Lemma lines_scan_spec all vLines lines done acc s Q :
  mgr_refs (length (heap s0)) → later s → all = fields_of <$> vLines → Forall slots_ok (fields_of <$> lines) →
  table (heap s) all done acc →
  (∀ acc' s', later s' → table (heap s') all (done ++ (fields_of <$> lines)) acc' → Q acc' s') →
  returns (lines_scan mgr par vLines lines acc) Q s.
Proof.
  intros Hm Hs Ha. revert done acc s Hs.
  induction lines as [|line lines IH]; intros done acc s Hs Hr HT HQ; cbn [lines_scan].
  { apply returns_ret, HQ; [done|]. by rewrite app_nil_r. }
  rewrite fmap_cons in Hr. apply Forall_cons in Hr as [Hr1 Hr]. fold (fields_of line). case_decide; [done|].
  assert (E : ∀ l : list (list bytes), (done ++ [fields_of line]) ++ l = done ++ fields_of line :: l)
    by (intros l; by rewrite <- app_assoc).
  destruct (strstr (nth 2 (fields_of line) []) (lit "master")) eqn:Es.
  - apply returns_bind. eapply master_line_spec; [done..|]. intros acc' s' H1 H2 _.
    apply (IH (done ++ [fields_of line])); [done..|]. intros acc2 s2 H3 H4. apply HQ; [done|]. by rewrite E in H4.
  - apply (IH (done ++ [fields_of line])); [done|done| |].
    + destruct HT as [T1 T2 T3 T4]. split; [|done..]. rewrite filter_app, (filter_cons_False _ (fields_of line)).
      * by rewrite app_nil_r.
      * unfold is_master. by rewrite Es.
    + intros acc2 s2 H3 H4. apply HQ; [done|]. by rewrite E in H4.
Qed.
End nodes.

(** C8: What a reply to CLUSTER NODES becomes: unless the reply is malformed (then
    nothing changes but -1 is returned), the topology has one node for each master
    line, in order, with the name, slots and slaves of the reply; every slot is
    routed to the master of the first line that has it, other slots to none; an
    address that was connected before keeps its connection, and the others get new
    ones, which are handed out to be connected; the counts are those of the
    connections that are up. Slot ranges must not end at 65535. *)
Theorem cluster_nodes_table mgr par text s :
  let all := fields_of <$> split text newline [] in
  mgr_refs mgr (length (heap s)) → Forall slots_ok all →
  match analysisClusterNodes mgr par text s with
  | (inr (code, mgr'), s') =>
      let nodes := default [] (clusterVectInfo_ <$> cluterCli_ mgr') in
      code = 0 ∧ later s s' ∧
      Forall2 (node_of mgr s (heap s') all) (filter is_master all) nodes ∧
      (∀ slot, default ∅ (clusterSlotMap_ <$> cluterCli_ mgr') !! slot = owner nodes slot) ∧
      masterConn_ mgr' = ups (heap s') (masters nodes) ∧ slaveConn_ mgr' = ups (heap s') (slaves nodes)
  | (inl (Return code), _) => code = ANALYSIS_STRING_FORMATE_ERROR
  | (inl _, _) => False
  end.
Proof.
  intros all Hm Hr.
  assert (H : returns (analysisClusterNodes mgr par text) (λ r s',
    let nodes := default [] (clusterVectInfo_ <$> cluterCli_ r.2) in
    r.1 = 0 ∧ later s s' ∧ Forall2 (node_of mgr s (heap s') all) (filter is_master all) nodes ∧
    (∀ slot, default ∅ (clusterSlotMap_ <$> cluterCli_ r.2) !! slot = owner nodes slot) ∧
    masterConn_ r.2 = ups (heap s') (masters nodes) ∧ slaveConn_ r.2 = ups (heap s') (slaves nodes)) s).
  { unfold analysisClusterNodes. destruct text as [|x text]; [done|]. apply returns_bind.
    eapply (lines_scan_spec mgr par s all _ _ []); [done|apply later_refl|done|done| |].
    { split; [constructor|done..]. }
    intros [[ci mc] sc] s' Hs [T1 T2 T3 T4]. by apply returns_ret. }
  unfold returns in H. by destruct (analysisClusterNodes mgr par text s) as [[[]|[code mgr']] s'].
Qed.

(** A cluster of three masters, known through its first node. *)
Definition sample_reply : bytes :=
  lit "9be7 192.169.6.211:6790@16790 master - 0 1557940444069 5 connected 10923-16383" ++ newline ++
  lit "af80 192.169.6.234:6791@16791 slave a489 0 1557940443067 3 connected" ++ newline ++
  lit "1adf 192.169.6.234:6790@16790 myself,slave 19b1 0 1557940442000 1 connected" ++ newline ++
  lit "37e4 192.169.6.211:6791@16791 slave 9be7 0 1557940446071 6 connected" ++ newline ++
  lit "a489 192.169.6.233:6790@16790 master - 0 1557940441000 3 connected 5461-10922" ++ newline ++
  lit "19b1 192.169.6.233:6791@16791 master - 0 1557940445070 7 connected 0-5460" ++ newline.
Definition sample_par : Par := {| ioThreadNum := 2; keepSecond := 10; connOutSecond := 3 |}.
Definition sample_client : RedisClient :=
  (RedisClient_new 1 0 {| port_ := 6790; ipAddr_ := lit "192.169.6.211" |} 10 3) <| state_ := REDIS_CLIENT_STATE_CONN |>.
Definition sample_scan : Scan := {| heap := [sample_client]; ioIndex := 1; addRedisCli := [] |}.
Definition sample_mgr : RedisClientMgr := RedisClientMgr_new <| svrType_ := 3 |> <| nodeCli_ := Some 0%nat |>.

Lemma cluster_nodes_table_witness :
  match analysisClusterNodes sample_mgr sample_par sample_reply sample_scan with
  | (inr (code, mgr'), s') =>
      code = 0 ∧ later sample_scan s' ∧
      Forall2 (node_of sample_mgr sample_scan (heap s') (fields_of <$> split sample_reply newline []))
        (filter is_master (fields_of <$> split sample_reply newline []))
        (default [] (clusterVectInfo_ <$> cluterCli_ mgr')) ∧
      (∀ slot, default ∅ (clusterSlotMap_ <$> cluterCli_ mgr') !! slot =
               owner (default [] (clusterVectInfo_ <$> cluterCli_ mgr')) slot) ∧
      masterConn_ mgr' = ups (heap s') (masters (default [] (clusterVectInfo_ <$> cluterCli_ mgr'))) ∧
      slaveConn_ mgr' = ups (heap s') (slaves (default [] (clusterVectInfo_ <$> cluterCli_ mgr')))
  | (inl (Return code), _) => code = ANALYSIS_STRING_FORMATE_ERROR
  | (inl _, _) => False
  end.
Proof.
  apply (cluster_nodes_table sample_mgr sample_par sample_reply sample_scan).
  - split; [intros i [= <-]; cbn; lia|done].
  - unfold slots_ok. decide_now.
Defined.

(** What a test of a reply looks at: the slots of interest, the counts of
    connections up, and the connections to open. *)
Definition outcome (mgr : RedisClientMgr) (reply : bytes) (sc : Scan) (ks : list Z) : option (list (option nat) * Z * Z * list nat) :=
  let '(r, s) := analysisClusterNodes mgr sample_par reply sc in
  match r with
  | inr (_, mgr') =>
      let table := default ∅ (clusterSlotMap_ <$> cluterCli_ mgr') in
      Some ((λ k, table !! k) <$> ks, masterConn_ mgr', slaveConn_ mgr', addRedisCli s)
  | _ => None
  end.
Definition no_scan : Scan := {| heap := []; ioIndex := 0; addRedisCli := [] |}.

(** That reply is understood: one connection is kept, five are new. *)
Example sample_topology :
  outcome sample_mgr sample_reply sample_scan [0; 5460; 5461; 10923; 16383; 16384] =
  Some ([Some 4; Some 4; Some 2; Some 0; Some 0; None]%nat, 1, 0, [1; 2; 3; 4; 5]%nat).
Proof. vm_compute. reflexivity. Qed.

(** A node that moves a slot lists it as ["[93->-id]"]: the code reads slot 0. *)
Lemma moving_slot_misrouted :
  outcome RedisClientMgr_new
    (lit "aa 10.0.0.1:6379@1 master - 0 1 1 connected 1-80 [93->-bb]" ++ newline ++
     lit "bb 10.0.0.2:6379@1 master - 0 1 1 connected 0 81-163" ++ newline) no_scan [0; 1; 81] =
  Some ([Some 0; Some 0; Some 1]%nat, 0, 0, [0; 1]%nat).
Proof. vm_compute. reflexivity. Qed.

(** A master without slots, as every new node and every replaced master is, makes
    the code refuse the whole reply. *)
Lemma empty_master_refused :
  outcome RedisClientMgr_new
    (lit "aa 10.0.0.1:6379@1 master - 0 1 1 connected 0-163" ++ newline ++
     lit "bb 10.0.0.2:6379@1 master - 0 1 1 connected" ++ newline) no_scan [] = None.
Proof. vm_compute. reflexivity. Qed.

(** Lines of INFO end in a carriage return, which becomes part of the address. *)
Lemma master_address_with_return :
  let line s := lit s ++ ["013"%byte] ++ newline in
  let reply := line "# Replication" ++ line "role:slave" ++ line "master_host:10.0.0.1" ++ line "master_port:6379" in
  let '(r, s) := analysisSlaveNodes sample_mgr sample_par reply sample_scan in
  (ipAddr_ ∘ svrInfo_) <$> heap s !! 1%nat = Some (lit "10.0.0.1" ++ ["013"%byte]).
Proof. vm_compute. reflexivity. Qed.

End RedisTopo.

--

§ TASK ITEM: Copy out each line from the preceding entries that mentions the word "every".

§ EXERCISE SOLUTION:
    line, in order, with the name, slots and slaves of the reply; every slot is
(** A master without slots, as every new node and every replaced master is, makes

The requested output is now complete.